JERUSALEM (JTA) — Five nonfiction authors are the finalists for the 2010 Sami Rohr Prize for Jewish Literature.
The finalists, who represent important emerging voices in Jewish life and thought, are Lila Corwin Berman, author of "Speaking of Jews: Rabbis, Intellectuals, and the Creation of an American Public Identity"; Ari Kelman, author of "Station Identification: A Cultural History of Yiddish Radio in the United States"; Kenneth Moss, author of "Jewish Renaissance in the Russian Revolution"; Danya Ruttenberg , author of "Surprised by God: How I Learned to Stop Worrying and Love Religion"; and Sarah Abrevaya Stein, author of "Plumes: Ostrich Feathers, Jews, and a Lost World of Global Commerce."
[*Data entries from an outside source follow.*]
Lemma resolve_holds r key id : wf_ring r -> resolve E r key = Ok id -> (id = MkIdentity ROOT None None /\ key = root_key E) \/ holds r key id.
Proof.
  intros Hr. unfold resolve. destruct (nonempty key); [|done]. cbn [negb]. destruct (compare_digest key (root_key E)) as [[]|] eqn:Ec; [| |done]; cbn [mbind result_bind].
  { intros [= <-]. left. split; [done|by apply compare_true]. }
  destruct (is_new_format_key key); [|by apply legacy_resolve_holds]. unfold resolve_by_identity.
  destruct (parse_api_key key) as [[[a us] sec]|e]; cbn [mbind result_bind]; [|destruct (is_exception e); [by apply legacy_resolve_holds|done]].
  destruct (get_user r a us) as [info|] eqn:Eu; [|by apply legacy_resolve_holds]. destruct (nonempty (ui_key info)) eqn:Ek; cbn [negb]; [|by apply legacy_resolve_holds].
  apply nonempty_true in Ek. set (cond := is_argon2 (ui_key_prefix info) || is_argon2 (ui_key info)).
  assert (cond = is_argon2 (ui_key info)) as ->.
  { unfold cond. destruct (is_argon2 (ui_key info)) eqn:Ea; [apply orb_true_r|]. rewrite orb_false_r. apply not_true_iff_false. intros Hp.
    destruct (wf_infos _ _ (wr_index _ Hr) _ _ _ Eu) as [_ Hpre]. destruct (Hpre Ea) as [Hnil|Heq]; [by rewrite Hnil in Hp|].
    rewrite Heq in Hp. apply argon2_prefix in Hp. congruence. }
  destruct (if is_argon2 (ui_key info) then _ else _) as [[]|e] eqn:Ev; cbn [mbind result_bind].
  - intros [= <-]. right. exists a, us, info. split_and!; [done|by eapply active_key| |done]. unfold key_matches.
    destruct (is_argon2 (ui_key info)); [done|by apply compare_true in Ev].
  - by apply legacy_resolve_holds.
  - destruct (is_exception e); [by apply legacy_resolve_holds|done].
Qed.

(** The ring [r'] while [begin_user_deletion] awaits its save: the user is fenced, the
    index still holds the key. *)
Definition fencing (a us : pystr) (del : deletion) (r r' : ring) : Prop :=
  exists account info, found a us (account, info) r /\ fenced info = None /\ is_admin info && (active_admins (ac_users account) <=? 1)%nat = false
    /\ r' = set_account a (with_users (dict_set (ac_users account) us (MkInfo (ui_role info) [] [] (Some del))) account) r.

(** It is the ring the save starts from. *)
Lemma begin_user_deletion_saves a us del m r' : fencing a us del (mg_ring m) r' ->
  exists rest, begin_user_deletion (St := St) a us del m = (except_reraise (save_users_json a) rest.1 ≫= fun _ => rest.2) (MkManager r' (mg_store m)).
Proof.
  intros (account & info & [Ha Hu] & Hf & Had & ->). exists (write_user a account us info, (_ ← on_ring (set_index (remove_key_index_entry a us info)); mret (del, true))).
  unfold begin_user_deletion. rewrite st_bind_unfold. unfold require_user at 1, require_account. cbn [fst snd] in *. by rewrite Ha, Hu, Hf, Had.
Qed.

(** A fenced user has an empty key, so only the index can still know the user. *)
Lemma fencing_resolve a us del r r' key id : fencing a us del r r' -> resolve E r' key = Ok id ->
  resolve E r key = Ok id \/ legacy_resolve E r key = Ok id.
Proof.
  intros (account & info & [Ha Hu] & _ & _ & ->). cbn [fst snd] in *. set (r' := set_account _ _ r).
  assert (legacy_resolve E r' key = legacy_resolve E r key) as Hleg by done.
  unfold resolve. destruct (negb _); [by left|]. destruct (compare_digest key (root_key E)) as [[]|]; [by left| |by left]. cbn [mbind result_bind].
  destruct (is_new_format_key key); [|by left]. rewrite Hleg. unfold resolve_by_identity. destruct (parse_api_key key) as [[[a' us'] sec]|e]; [|by left].
  cbn [mbind result_bind]. unfold r'. rewrite get_user_write by done. unfold upd. destruct (decide _); [|by left]. by right.
Qed.

(** C14: In every state the managers reach, a key authenticates as root only if it is the
    root key, and as a user only if that user is registered, is not being deleted,
    holds that key now and has the role returned: no stale entry of the prefix index
    grants access. The store may fail at any point and a request may be cancelled at
    any save, with one exception: no [begin_user_deletion] has been cancelled during its
    save (one that was leaves its user's key working). While a [begin_user_deletion]
    awaits its save, with the user fenced and the index not yet cleaned, keys
    authenticate only as they could just before it. Operations are taken one at a time:
    another one's writes do not fall into that await. Files that are loaded are as the
    managers write them, and Argon2, SHA-256 and random tokens have their documented
    forms. *)
Theorem authentication_sound (m : mgr) (r : ring) (key : pystr) (id : ResolvedIdentity) :
  reachable m -> (r = mg_ring m \/ exists a us del, fencing a us del (mg_ring m) r) -> resolve E r key = Ok id ->
  (id = MkIdentity ROOT None None /\ key = root_key E) \/ holds (mg_ring m) key id.
Proof.
  intros Hm%reachable_wf [->|(a & us & del & Hf)] Hres; [by apply resolve_holds|].
  destruct (fencing_resolve _ _ _ _ _ _ _ Hf Hres); [by apply resolve_holds|by apply legacy_resolve_holds].
Qed.

(** The user holds a freshly generated key. *)
Definition issued (a us : pystr) (key : pystr) (r : ring) : Prop :=
  exists d role seed, generate_api_key E d a us seed = Ok key /\ get_user r a us = Some (key_info E d (Some role) key).

Lemma issued_resolves a us key r : issued a us key r -> is_ascii (root_key E) = true -> key <> root_key E ->
  resolve E r key = Ok (MkIdentity (get_user_role r a us) (Some a) (Some us)).
Proof.
  intros (d & role & seed & Hg & Hu) Hascii Hne. destruct (generate_api_key_parts _ _ _ _ _ _ Hg) as (sec & Hparse & Hnew & Hka & Hplain).
  assert (key <> []) as Hk by (by intros ->). unfold resolve. rewrite (proj2 (nonempty_true key) Hk). cbn [negb].
  unfold compare_digest at 1. rewrite Hka, Hascii. cbn [andb mbind result_bind]. rewrite (proj2 (seqb_false _ _) Hne), Hnew.
  unfold resolve_by_identity, get_user_role. rewrite Hparse. cbn [mbind result_bind]. rewrite Hu. unfold key_info, stored. cbn [ui_key ui_key_prefix].
  destruct (api_key_hashing_enabled E).
  - pose proof (argon2_form E HE (salt d) key) as Hh. destruct (nonempty (argon2_hash E (salt d) key)) eqn:En; [|apply nonempty_false in En; by rewrite En in Hh].
    rewrite Hh, orb_true_r. cbn [negb]. rewrite (argon2_correct E HE). by rewrite bool_decide_eq_true_2.
  - rewrite (proj2 (nonempty_true key) Hk), Hplain. cbn [negb orb]. change (is_argon2 []) with false. cbn [orb]. unfold compare_digest. rewrite Hka. cbn [andb mbind result_bind].
    by rewrite (proj2 (seqb_true key key) eq_refl).
Qed.

Definition issues (op : ST mgr pystr) (a us : pystr) : Prop := hoare (fun _ => True) op (fun res r => forall key, res = Ok key -> issued a us key r).

(** Steps before the key is installed. *)
Lemma bind_any {A B} P (op : ST mgr A) (k : A -> ST mgr B) (Q : result B -> ring -> Prop) :
  (forall e r, Q (Err e) r) -> (forall a, hoare (fun _ => True) (k a) Q) -> hoare P (op ≫= k) Q.
Proof. intros He Hk. apply (hoare_bind _ (fun _ _ => True)); [|done]. intros m _. destruct (op m).1; [done|apply He]. Qed.

Lemma bind_lift {A B} P (x : result A) (k : A -> ST mgr B) (Q : result B -> ring -> Prop) :
  (forall e r, Q (Err e) r) -> (forall a, x = Ok a -> hoare P (k a) Q) -> hoare P (st_lift x ≫= k) Q.
Proof. intros He Hk m HP. rewrite st_bind_unfold. cbn. destruct x as [a|e]; [by apply (Hk a eq_refl)|apply He]. Qed.

Lemma save_then a (key : pystr) (J : ring -> Prop) : hoare J (_ ← save_users_json (St := St) a; mret key) (fun res r => forall key', res = Ok key' -> key' = key /\ J r).
Proof.
  apply (hoare_bind _ (fun _ => J)); [apply hoare_silent; [apply save_users_silent|]; by intros [] r|]. intros _ m Hm key' [= <-]. done.
Qed.

Lemma create_issues d now a us seed : issues (create_account (St := St) E d now a us seed) a us.
Proof.
  unfold issues, create_account. do 2 (apply bind_any; [done|intros _]). apply bind_lift; [done|]. intros key Hg. apply bind_any; [done|intros _]. unfold install_account.
  apply (hoare_ring _ _ _ (issued a us key)).
  { intros r _. exists d, ADMIN, seed. split; [done|]. rewrite get_user_set, decide_True by done. cbn. by rewrite (proj2 (seqb_true us us) eq_refl). }
  apply (hoare_ring _ _ _ (issued a us key)); [done|]. apply (hoare_bind _ (fun _ => issued a us key)); [|by intros _ m Hm key' [= <-]].
  apply (hoare_except (issued a us key) _ _ _ (fun _ _ => True)); [|done|done|done|done|done].
  apply silent_bind; [apply save_accounts_silent|intros _]. apply silent_bind; [apply save_users_silent|intros _; apply write_groups_silent].
Qed.

Lemma register_issues d a us role seed : issues (register_user (St := St) E d a us role seed) a us.
Proof.
  unfold issues, register_user, register_with. do 2 (apply bind_any; [done|intros ?]). apply bind_any; [done|intros account]. apply bind_lift; [done|]. intros key Hg. unfold install_user.
  apply (hoare_ring _ _ _ (issued a us key)).
  { intros r _. exists d, a0, seed. split; [done|]. rewrite get_user_set, decide_True by done. cbn. rewrite dict_set_get. by rewrite (proj2 (seqb_true us us) eq_refl). }
  apply (hoare_ring _ _ _ (issued a us key)); [done|]. eapply hoare_weaken; [apply save_then|done|]. intros res r H key' Hk. by destruct (H key' Hk) as [-> ?].
Qed.

Lemma regenerate_issues d a us seed : issues (regenerate_key (St := St) E d a us seed) a us.
Proof.
  unfold issues, regenerate_key, regenerate_with. apply bind_any; [done|intros [account info]]. case_bool_decide; [by intros m _|].
  apply (hoare_ring _ _ _ (fun _ => True)); [done|]. apply bind_lift; [done|]. intros key Hg.
  apply (hoare_ring _ _ _ (fun r => get_user r a us = Some (key_info E d (ui_role info) key))).
  { intros r _. rewrite get_user_set, decide_True by done. cbn. rewrite dict_set_get. by rewrite (proj2 (seqb_true us us) eq_refl). }
  apply bind_lift; [done|]. intros role Hrole. destruct (ui_role info) as [role'|] eqn:Er; [|done]. injection Hrole as ->.
  apply (hoare_ring _ _ _ (issued a us key)); [intros r Hu; by exists d, role, seed|].
  eapply hoare_weaken; [apply save_then|done|]. intros res r H' key' Hk. by destruct (H' key' Hk) as [-> ?].
Qed.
Established in 2006, the Sami Rohr Prize for Jewish Literature honors the contribution of contemporary writers in the exploration and transmission of Jewish values.
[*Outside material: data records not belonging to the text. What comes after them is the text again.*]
(* ===== verification/ApiKeyGroups.v ===== *)
(** The group index of the API key managers is exact: the groups a request carries are
    those that list its user. *)
From Stdlib Require Import NArith ZArith.
From S2P Require Import Prelude PyStr PyVal PyBytes Identifiers Base64 ApiKeys ApiKeysTheory.

Open Scope N_scope.

(** ** Memberships *)

Definition join_group (us : users) (g : pystr) (acc : list (pystr * list pystr)) (k : pystr) : list (pystr * list pystr) :=
  if bool_decide (is_Some (dict_get us k)) then dict_set acc k (default [] (dict_get acc k) ++ [g]) else acc.

Definition listed (acc : list (pystr * list pystr)) (k g : pystr) : Prop := g ∈ default [] (dict_get acc k).

Lemma join_members us g members : forall acc, NoDup (fst <$> acc) -> 
  let acc' := foldl (join_group us g) acc members in
  NoDup (fst <$> acc') /\ forall k h, listed acc' k h <-> listed acc k h \/ (h = g /\ is_Some (dict_get us k) /\ k ∈ members).
Proof.
  induction members as [|m members IH]; intros acc Hnd; cbn [foldl]; [split; [done|]; intros k h; rewrite elem_of_nil; tauto|].
  destruct (IH (join_group us g acc m)) as [H1 H2].
  { unfold join_group. case_bool_decide; [by apply dict_set_nodup|done]. }
  split; [done|]. intros k h. rewrite H2, elem_of_cons. unfold listed, join_group. case_bool_decide as Hm.
  - rewrite dict_set_get. destruct (seqb m k) eqn:Ek.
    + apply seqb_true in Ek as ->. cbn [from_option]. unfold id. rewrite elem_of_app, list_elem_of_singleton. fold (listed acc k h). tauto.
    + apply seqb_false in Ek. naive_solver.
  - naive_solver.
Qed.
The top winner receives $100,000; the first runner-up receives $25,000.
The prize is administered under the auspices of the Jewish Book Council.
The winners will be announced at the end of January.
Jonathan Sarna, a Rohr Prize judge, noted the predominance of books of Jewish history in this year’s group of finalists.
“Increasingly, it seems, young writers are looking to the past to illuminate central issues of contemporary Jewish life,” he said. “Even as our authors seem to be gazing backwards, they have one eye firmly fixed on the present and future."